Another potential source of vascular oxidant stress could be infiltrating neutrophils 2829. These phagocytes are recruited into the liver in response to the injury 6, i.e., several hours after the occurrence of vascular nitrotyrosine staining 11. No evidence for a systemic activation of neutrophils was found at any time after AAP treatment 6. In addition, antibodies against CD18, the common subunit of beta₂ integrins, which functionally inactivate hepatic neutrophils 3031, had no effect on AAP-induced hepatotoxicity 6. These findings suggest that neutrophils are not a relevant source of reactive oxygen species in the vasculature after AAP overdose.

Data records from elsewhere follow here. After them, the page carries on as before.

(** the wait for a thread: it passes, or a waiter for the list interrupts it
    after others ran *)
Lemma qp_wait_thread_watching fuel p todo h0 : forall n n0 h, (n < fuel)%nat -> (n <= n0)%nat ->
  p ∈ l -> watching n todo h0 h -> (exists t0, threads h0 !! p = Some t0 /\ Z.odd (run_cnt t0) = true) ->
  (thread_wait (g_live_threads h) = true -> n < n0)%nat ->
  exists b h' n', loop fuel (fun _ : unit =>
      let* t := get_thread p in
      if thread_passed t clk then
        mod_thread p (fun t => t <| qp_info ::= (fun q => q <| need_wait := false |>) |>) ;;; ret (inr true)
      else
        let* w := thread_list_has_waiter LIVE in
        if w : bool then ret (inr false) else qp_interfere ;;; ret (inl tt)) tt h = Ok (b, h') /\
    (n' <= n)%nat /\ tl_lock (g_live_threads h') = tl_lock (g_live_threads h) /\
    (thread_wait (g_live_threads h') = true -> n' < n0)%nat /\
    if b : bool then watching n' (fun q => todo q /\ q <> p) h0 h' else watching n' todo h0 h' /\ (n' < n0)%nat.
Proof.
  induction fuel as [| fuel IH]; intros n n0 h Hf Hn Hp Hw Hodd Hwait; [lia |]. cbn [loop].
  destruct (ws_watched _ _ _ _ Hw p Hp) as (t0 & t & E0 & Et & Hwa). destruct Hodd as (t0' & E0' & Ho).
  assert (t0' = t0) as -> by congruence.
  rewrite bind_assoc. unfold bind at 1, get_thread at 1. rewrite Et. cbn [deref ret].
  destruct (thread_passed t clk) eqn:Ep.
  - rewrite bind_assoc. rewrite (bind_run _ _ h tt (h <| threads ::= (fun m => <[p := t <| qp_info ::= (fun q => q <| need_wait := false |>) |>]> m) |>)).
    2: { unfold mod_thread, get_thread, bind. by rewrite Et. }
    msteps. do 3 eexists. split; [reflexivity |]. split; [reflexivity |]. split; [done |]. split; [exact Hwait |].
    destruct Hw as [Hl Hh Hq Hws]. split; [done | done | done |]. intros q Hql. destruct (decide (q = p)) as [-> | Hqp].
    + exists t0. eexists. split; [done |]. split; [apply lookup_insert_eq |].
      destruct Hwa as [Hg Hc Hnw Hr (es & Hrun & Hq')]. split; cbn; try done.
      * by apply (by_info l clk G rank).
      * intros _. left. unfold thread_passed in *. exact Ep.
      * exists es. split.
        { rewrite <- (app_nil_r es). eapply thread_run_app; [exact Hrun |]. eapply run_others; [| constructor]. done. }
        intros _. right. by eapply passed_quiescent.
    + destruct (Hws q Hql) as (u0 & u & F0 & Fu & [? ? ? ? (es & ? & Hd)]). exists u0, u. split; [done |].
      split; [cbn; by rewrite lookup_insert_ne by done |]. split; try done. exists es. split; [done |].
      intros Hu. destruct (Hd Hu) as [[? ?] | ?]; [by left | by right].
  - unfold thread_list_has_waiter. msteps. destruct (thread_wait (tl_get LIVE h)) eqn:Ew.
    + msteps. do 3 eexists. split; [reflexivity |]. split; [reflexivity |]. split; [done |].
      split; [exact Hwait |]. split; [done | by apply Hwait].
    + destruct (watching_interfere n todo h0 h Hw) as (h1 & E1 & Hw1 & Hl1). msteps. mrun E1. msteps.
      assert (0 < n)%nat. { destruct (wa_rank _ _ _ _ Hwa Ho); [congruence | lia]. }
      destruct (IH (Nat.pred n) n0 h1) as (b & h' & n' & E & Hn' & Hlk & Hwt & Hb); try done; try lia.
      { by exists t0. }
      exists b, h', n'. split; [exact E |]. split; [lia |]. split; [congruence |]. by split.
Qed.

(** one walk of [qp_wait]: it visits every thread, or a waiter interrupts it *)
Lemma qp_wait_walk n n0 todo h0 h :
  watching n todo h0 h -> (forall p, p ∈ l -> todo p) -> (n <= n0 < spin_bound)%nat ->
  (thread_wait (g_live_threads h) = true -> n < n0)%nat ->
  exists r h' n', thread_list_for_each_safe LIVE (fun p (_ : unit) =>
      let* t := get_thread p in
      if negb (need_wait (qp_info t)) then ret (inl tt)
      else let* passed := qp_wait_thread clk p in if passed : bool then ret (inl tt) else ret (inr tt)) tt h = Ok (r, h') /\
    (n' <= n0)%nat /\ tl_lock (g_live_threads h') = tl_lock (g_live_threads h) /\
    match r with inl _ => watching n' (fun _ => False) h0 h' | inr _ => watching n' todo h0 h' /\ (n' < n0)%nat end.
Proof.
  intros Hw Htodo Hn Hwait. pose proof (ws_list _ _ _ _ Hw) as Hl.
  set (I := fun (rest : list Z) (_ : unit) (h1 : shared) => exists n1, (n1 <= n0)%nat /\ watching n1 (fun p => p ∈ rest) h0 h1 /\
    tl_lock (g_live_threads h1) = tl_lock (g_live_threads h) /\ (thread_wait (g_live_threads h1) = true -> n1 < n0)%nat).
  set (Q := fun (_ : unit) (h1 : shared) => exists n1, (n1 < n0)%nat /\ watching n1 todo h0 h1 /\
    tl_lock (g_live_threads h1) = tl_lock (g_live_threads h)).
  destruct (for_each_stays_rule LIVE (fun p (_ : unit) =>
      let* t := get_thread p in
      if negb (need_wait (qp_info t)) then ret (inl tt)
      else let* passed := qp_wait_thread clk p in if passed : bool then ret (inl tt) else ret (inr tt)) l I Q) with (a := tt) (h := h)
    as (r & h' & E & _ & Hr).
  - intros p rest [] h1 Hp (n1 & Hn1 & Hw1 & Hk1 & Hwt1) Hl1. destruct (ws_watched _ _ _ _ Hw1 p Hp) as (t0 & t & E0 & Et & Hwa).
    unfold bind at 1, get_thread at 1. rewrite Et. cbn [deref ret]. destruct (need_wait (qp_info t)) eqn:Ew; cbn [negb].
    + destruct (qp_wait_thread_watching spin_bound p (fun q => q ∈ p :: rest) h0 n1 n0 h1) as (b & h2 & n2 & E & Hn2 & Hk2 & Hwt2 & Hb);
        try done; try lia. { exists t0. split; [done | by apply (wa_wait _ _ _ _ Hwa)]. }
      unfold qp_wait_thread. mrun E. destruct b.
      * do 2 eexists. split; [reflexivity |]. split; [split; [apply Hb | cbn; rewrite (ws_head _ _ _ _ Hb); symmetry; apply Hw1] |].
        exists n2. split; [lia |]. split; [| split; [congruence | done]]. eapply watching_weaken; [exact Hb | lia |].
        cbn. intros q u _ _ [Hq Hqp] _. by apply elem_of_cons in Hq as [-> | ?].
      * destruct Hb as [Hb Hlt]. do 2 eexists. split; [reflexivity |].
        split; [split; [apply Hb | cbn; rewrite (ws_head _ _ _ _ Hb); symmetry; apply Hw1] |].
        exists n2. split; [done |]. split; [| congruence]. eapply watching_weaken; [exact Hb | lia |]. auto.
    + do 2 eexists. split; [reflexivity |]. split; [by split |]. exists n1. split; [done |]. split; [| by split].
      eapply watching_weaken; [exact Hw1 | done |]. cbn. intros q u _ Eu [-> | ?]%elem_of_cons Hu; [congruence | done].
  - done.
  - exists n. split; [lia |]. split; [| by split]. eapply watching_weaken; [exact Hw | done | auto].
  - exists r, h'. destruct r as [[] | []]; destruct Hr as (n1 & Hn1 & Hw1 & Hr); exists n1; (split; [exact E |]).
    + split; [done |]. split; [apply Hr |]. eapply watching_weaken; [exact Hw1 | done |]. by intros q u _ _ ?%not_elem_of_nil.
    + split; [lia |]. by split.
Qed.

(** [qp_wait] returns, and no thread is left to visit *)
Lemma qp_wait_watching n todo h0 h :
  watching n todo h0 h -> (forall p, p ∈ l -> todo p) -> (S n < spin_bound)%nat -> tl_lock (g_live_threads h) = false ->
  exists h' n', qp_wait clk h = Ok (tt, h') /\ watching n' (fun _ => False) h0 h' /\ tl_lock (g_live_threads h') = false.
Proof.
  intros Hw Htodo Hn Hf. unfold qp_wait. set (body := fun _ : unit => _).
  assert (Hround : forall n1 n2 h1, watching n1 todo h0 h1 -> (n1 <= n2 < spin_bound)%nat -> tl_lock (g_live_threads h1) = false ->
    (thread_wait (g_live_threads h1) = true -> n1 < n2)%nat ->
    exists r h2 n', body tt h1 = Ok (r, h2) /\ (n' <= n2)%nat /\ tl_lock (g_live_threads h2) = false /\ thread_wait (g_live_threads h2) = false /\
      match r with inr _ => watching n' (fun _ => False) h0 h2 | inl _ => watching n' todo h0 h2 /\ (n' < n2)%nat end).
  { intros n1 n2 h1 Hw1 Hle Hf1 Hwt1. unfold body. rewrite (bind_run _ _ _ _ _ (thread_list_lock_free LIVE h1 ltac:(lia) Hf1)).
    set (h2 := tl_mod _ _ _). assert (Hw2 : watching n1 todo h0 h2) by (destruct Hw1; by split).
    destruct (qp_wait_walk n1 n2 todo h0 h2 Hw2 Htodo Hle Hwt1) as (r & h3 & n3 & E & Hn3 & Hk & Hr). mrun E.
    unfold thread_list_unlock, mod_tl. msteps. destruct r as [[] | []]; do 3 eexists; (split; [reflexivity |]); (split; [exact Hn3 |]);
      do 2 (split; [done |]); [| destruct Hr as [Hr ?]; split; [| done]]; by destruct Hr. }
  assert (Hloop : forall fuel n1 h1, watching n1 todo h0 h1 -> (n1 < fuel)%nat -> (n1 < spin_bound)%nat -> tl_lock (g_live_threads h1) = false ->
    thread_wait (g_live_threads h1) = false ->
    exists h' n', loop fuel body tt h1 = Ok (tt, h') /\ watching n' (fun _ => False) h0 h' /\ tl_lock (g_live_threads h') = false).
  { induction fuel as [| fuel IH]; intros n1 h1 Hw1 Hlt Hs Hf1 Hwt1; [lia |]. cbn [loop].
    destruct (Hround n1 n1 h1 Hw1 ltac:(lia) Hf1 ltac:(congruence)) as (r & h2 & n' & E & Hn' & Hf2 & Hwt2 & Hr). mrun E.
    destruct r as [[] | []].
    - destruct Hr as [Hr ?]. apply (IH n' h2); try done; lia.
    - exists h2, n'. by split. }
  destruct spin_bound as [| fuel] eqn:Es; [lia |]. cbn [loop]. rewrite <- Es in *.
  destruct (Hround n (S n) h Hw ltac:(lia) Hf ltac:(lia)) as (r & h2 & n' & E & Hn' & Hf2 & Hwt2 & Hr). mrun E. destruct r as [[] | []].
  - destruct Hr as [Hr ?]. apply (Hloop fuel n' h2); try done; lia.
  - exists h2, n'. by split.
Qed.
End Wait.

Section Detect.
Context `{Env} (l : list Z) (G : ts_thread_struct -> Prop) (rank : ts_thread_struct -> nat).
Context (Hothers : kept id interfere).

End Detect.

(** * Facts: threads whose run counter does not tell the truth *)

Section Misled.
Context `{Env}.

(** a period does not wait for threads with even counters, whatever they do *)
Lemma qp_detect_even h l :
  live_ok h l -> (0 < spin_bound)%nat -> requested (q_reclaim (g_qp_thread h)) <> 0 ->
  (forall p t, p ∈ l -> threads h !! p = Some t -> Z.odd (run_cnt t) = false) ->
  exists h', qp_detect 0 h = Ok (tt, h') /\
    q_clks (g_qp_thread h') = advance_qp_clock (q_clks (g_qp_thread h)) (correct_qp_clock (tsc (ticks h))) /\
    forall p t, p ∈ l -> threads h !! p = Some t -> tx_of <$> threads h' !! p = Some (tx_of t).
Proof.
  intros Hl Hs Hreq Hev. unfold qp_detect. set (clk := tsc (ticks h)).
  rewrite (bind_run sh_get_clock _ h clk (h <| ticks := S (ticks h) |>)) by done. set (h1 := upd _ _ h).
  assert (Hl1 : live_ok h1 l) by (by destruct Hl; split).
  destruct (qp_init_snapshot h1 l clk Hl1 Hs) as (h2 & E2 & Hl2 & Hq2 & _ & Ht2 & _). mrun E2.
  unfold stat_qp_inc, mod_qp at 1. msteps. cbn [Z.eqb negb]. msteps.
  rewrite (proj2 (Z.eqb_neq _ _)) by (cbn; by rewrite Hq2). msteps. set (h3 := upd _ _ h2).
  assert (Hl3 : live_ok h3 l) by (by destruct Hl2; split). assert (Hlk := live_lock h3 l Hl3 Hs). set (h4 := upd _ _ h3) in Hlk.
  assert (E : qp_wait clk h3 = Ok (tt, (h4 <| g_live_threads ::= (fun t => t <| thread_wait := false |>) |>)
                                        <| g_live_threads ::= (fun t => t <| tl_lock := false |>) |>)).
  { unfold qp_wait. destruct spin_bound as [| n] eqn:En; [lia |]. cbn [loop]. rewrite <- En in *. msteps. mrun Hlk.
    destruct (for_each_safe_rule (B := unit) LIVE (fun p (_ : unit) =>
        let* t := get_thread p in
        if negb (need_wait (qp_info t)) then ret (inl tt)
        else let* passed := qp_wait_thread clk p in if passed : bool then ret (inl tt) else ret (inr tt)) l
        (fun _ _ h' => h' = h4) (fun _ _ => False)) with (a := tt) (h := h4) as (r & h5 & E5 & _ & _ & Hr).
    - intros p rest [] h5 Hp -> _. destruct (live_mem _ _ Hl p Hp) as [t Et].
      exists (inl tt), h4. split; [| done]. unfold bind at 1, get_thread. rewrite (Ht2 p t Hp Et : threads h4 !! p = _).
      cbn [deref ret upd qp_info need_wait]. by rewrite (Hev p t Hp Et).
    - apply Hl3.
    - done.
    - msteps. mrun E5. destruct r as [[] |]; [| done]. subst h5. done. }
  mrun E. eexists. split; [reflexivity |]. split; [cbn; by rewrite Hq2 |].
  intros p t Hp Et. cbn. by rewrite (Ht2 p t Hp Et).
Qed.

In parenchymal cells, AAP induces mitochondrial swelling 32 and dysfunction 78, oxidant stress 10, cytochrome c release 9, peroxynitrite formation 11 and a reduction in cellular ATP levels 10. Preventing mitochondrial dysfunction with allopurinol treatment eliminated the oxidant stress, peroxynitrite formation and cell injury 1011. On the other hand, if peroxynitrite was scavenged by GSH, injury was attenuated despite continued mitochondrial dysfunction 12. The findings suggest that peroxynitrite is a critical mediator of AAP-induced liver injury. Our present data show that allopurinol treatment prevented the vascular nitrotyrosine staining and hemorrhage. It was previously shown that AAP caused severe depletion of GSH and injury in cultured sinusoidal endothelial cells 33. These observations document the capacity of sinusoidal endothelial cells to metabolically activate AAP. Since NAPQI, the reactive metabolite of AAP, is responsible for the mitochondrial oxidant stress and peroxynitrite formation in parenchymal cells 11, and the fact that allopurinol prevented vascular nitrotyrosine staining and injury suggests that AAP may have caused a mitochondrial oxidant stress and peroxynitrite formation in endothelial cells. Thus, endothelial cell damage and hemorrhage occurred parallel to the parenchymal cell injury through similar mechanisms.

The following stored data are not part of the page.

(** C34. A thread that finished with versions left in its log is on the list of
    zombies.  When the qp thread has reclaimed and destroyed the logs and only
    then [ts_thread_free] is called, it frees the structure, but nothing takes
    the thread off the list: the next walk of [qp_reap_zombie_threads] reads the
    freed memory. *)
Theorem late_free_dangles h p rest t :
  list_ok ZOMBIE h (p :: rest) -> tl_lock (g_zombie_threads h) = false -> (0 < spin_bound)%nat ->
  threads h !! p = Some t -> self_ptr t = p -> reaped t ->
  exists h', with_thread p ts_thread_free h = Ok (tt, h') /\ threads h' !! p = None /\
    (l_next <$> list_links h' !! tl_head (g_zombie_threads h')) = Some p /\ qp_reap_zombie_threads h' = Fault UB.
Proof.
  intros Hl Hf Hs Et Ep Hr. destruct (free_reaped t h Hr) as (t' & h1 & E & Et1 & El1 & Ez1).
  unfold with_thread at 1. rewrite Et, E. cbn [sh self]. eexists. split; [reflexivity |]. rewrite Ep in *.
  pose proof Hl as [Hnd _]. apply NoDup_cons in Hnd as [Hni _]. set (h2 := upd _ _ h1).
  assert (Ht2 : threads h2 !! p = None).
  { cbn. rewrite Et1. apply lookup_alter_None, lookup_delete_eq. }
  assert (Hhd : (l_next <$> list_links h2 !! tl_head (g_zombie_threads h2)) = Some p).
  { cbn. rewrite El1, Ez1, lookup_delete_ne by (intros ->; apply Hni; by left). apply (dll_first _ _ _ Hl). }
  do 2 (split; [done |]). unfold qp_reap_zombie_threads, list_retry.
  destruct spin_bound as [| n] eqn:En; [lia |]. cbn [loop]. rewrite bind_assoc.
  rewrite (bind_run _ _ _ _ _ (thread_list_lock_free ZOMBIE h2 ltac:(lia) ltac:(cbn; by rewrite Ez1))). msteps.
  unfold thread_list_for_each_safe. msteps.
  set (h3 := tl_mod _ _ h2). rewrite (bind_run _ _ _ _ _ (on_links_next _ _ h3 Hhd)). msteps.
  assert (Ef : on_links (node_next p) h3 = Fault UB).
  { unfold on_links, zoom, node_next. cbn. by rewrite El1, lookup_delete_eq. }
  unfold bind at 1. by rewrite Ef.
Qed.
End LateFree.
Lemma ga_inv_complete i st st' :
  cq_complete (ga_complete store query_embedding k_per_tag) i st = Some st' →
  ga_inv store source_ids visited_tags st →
  ga_inv store source_ids visited_tags st'.
Proof.
  intros Hc (Hnd & Hvt & Hq & Hsrc & Hsources & Hpe & Hndt & Hfrom & Hcov).
  unfold cq_complete in Hc.
  destruct (pending st !! i) as [q |] eqn:Hi; [| done].
  assert (Hqp : q ∈ pending st) by (by eapply list_elem_of_lookup_2).
  destruct q as [s0 | kind tag q' limit]; cbn [ga_complete] in Hc.
  - destruct (add_sources_spec store query_embedding k_per_tag s0 (shared st))
      as (new & Heq & Hns & Hndn & Hqn & Hvtn).
    rewrite Heq in Hc. injection Hc as <-.
    set (vt' := ga_visited_tags
                  (add_sources query_embedding k_per_tag
                     (query_source_tags_by_id store s0) (shared st)).1) in *.
    assert (Hs0 : s0 ∈ source_ids).
    { rewrite <- Hsources. apply list_elem_of_omap.
      exists (QuerySourceTagsById s0). split; [by apply Hpe | done]. }
    unfold ga_inv.
    cbn [executed pending shared ga_visited_tags ga_targets].
    rewrite !omap_app, Hns, app_nil_r.
    split; [| split; [| split; [| split; [| split; [| split; [| split; [| split]]]]]]].
    + apply NoDup_app. split; [done |]. split; [| done].
      intros t Ht Htn. apply Hqn in Htn as [_ Hn]. apply Hn, Hvt. by right.
    + intros t. rewrite Hvtn, elem_of_app, Hqn, Hvt.
      destruct (decide (t ∈ visited_tags));
        destruct (decide (t ∈ omap ga_query_tag (executed st))); tauto.
    + intros t [Ht | Ht]%elem_of_app; [by apply Hq |].
      apply Hqn in Ht as [Htag Hn]. split; [| eauto].
      intros Hin. apply Hn, Hvt. by left.
    + intros s Hs. destruct (Hsrc s Hs) as [Hin | Hall].
      * destruct (elem_of_delete_or _ _ _ _ Hi Hin) as [[= ->] | Hin'].
        -- right. intros t Ht. apply Hvtn. by right.
        -- left. apply elem_of_app. by left.
      * right. intros t Ht. apply Hvtn. left. by apply Hall.
    + done.
    + intros q [Hin | Hin]%elem_of_app; apply elem_of_app; [left | by right].
      apply Hpe. by eapply list_elem_of_delete_inv.
    + done.
    + intros id emb Hin. destruct (Hfrom id emb Hin) as (q & row & Hqe & Hrest).
      exists q, row. split; [apply elem_of_app; by left | done].
    + intros q [Hin | Hin]%elem_of_app; [| left; apply elem_of_app; by right].
      destruct (Hcov q Hin) as [Hp | Hall]; [| by right].
      destruct (elem_of_delete_or _ _ _ _ Hi Hp) as [-> | Hin'].
      * right. by intros row ?%elem_of_nil.
      * left. apply elem_of_app. by left.
  - unfold add_targets in Hc. injection Hc as <-.
    destruct (add_targets_spec
                (query_targets_embeddings_by_kind_and_tag_and_embedding
                   store kind tag q' limit) (ga_targets (shared st)))
      as (Hnd' & Hsub & Hrows & Hfrom'). cbv zeta in *.
    unfold ga_inv.
    cbn [executed pending shared ga_visited_tags ga_targets].
    rewrite !app_nil_r.
    split; [done |]. split; [done |]. split; [done |].
    split; [| split; [done |]; split; [| split; [auto |]; split]].
    + intros s Hs. destruct (Hsrc s Hs) as [Hin | Hall]; [| by right].
      destruct (elem_of_delete_or _ _ _ _ Hi Hin) as [[=] | Hin']. by left.
    + intros q Hin. apply Hpe. by eapply list_elem_of_delete_inv.
    + intros id emb Hin. destruct (Hfrom' _ Hin) as [Hold | (row & Hrow & [= -> ->])].
      * by apply Hfrom.
      * exists (QueryTargetsEmbeddingsByKindAndTagAndEmbedding kind tag q' limit), row.
        split; [by apply Hpe |]. done.
    + intros q Hin. destruct (Hcov q Hin) as [Hp | Hall].
      * destruct (elem_of_delete_or _ _ _ _ Hi Hp) as [-> | Hin']; [| by left].
        right. apply Hrows.
      * right. intros row Hrow. specialize (Hall row Hrow).
        unfold dict_keys in *. apply list_elem_of_fmap in Hall as ([k v] & Hk & Hkv).
        apply list_elem_of_fmap. exists (k, v). split; [done | by apply Hsub].
Qed.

What is the pathophysiological relevance of the vascular injury in the liver? Without interventions, the massive hemorrhage can lead to hypovolemic shock and death, as shown in other models of sinusoidal endothelial cell injury 17. However, the early vascular injury between 2 and 4 h had no effect on hepatic ATP levels 10. These results suggest that the initial hemorrhage does not lead to significant tissue ischemia.

Nevertheless, injury and prolonged dysfunction of sinusoidal endothelial cells, even without severe hemorrhage, can be expected to have a negative impact on liver function. Sinusoidal endothelial cells have not only a barrier function in the liver vasculature but play an important role in clearing a large number of macromolecules and colloids from the circulation. Collagen-, mannose-, Fc gamma-, and hyaluranon scavenger receptors are vital for the turnover of extracellular matrix proteins and the removal of immune complexes 34. Reduced uptake of formaldehyde-treated serum albumin as early as 2 h after AAP administration demonstrated dysfunction of the hyaluranon scavenger receptor 15.

Our data argue against Kupffer cells as relevant source of vascular oxidant stress during AAP-induced sinusoidal endothelial cell injury. Our data suggest that, similar to the mechanism in parenchymal cells, mitochondrial oxidant stress and peroxynitrite formation may be critical for sinusoidal endothelial cell injury.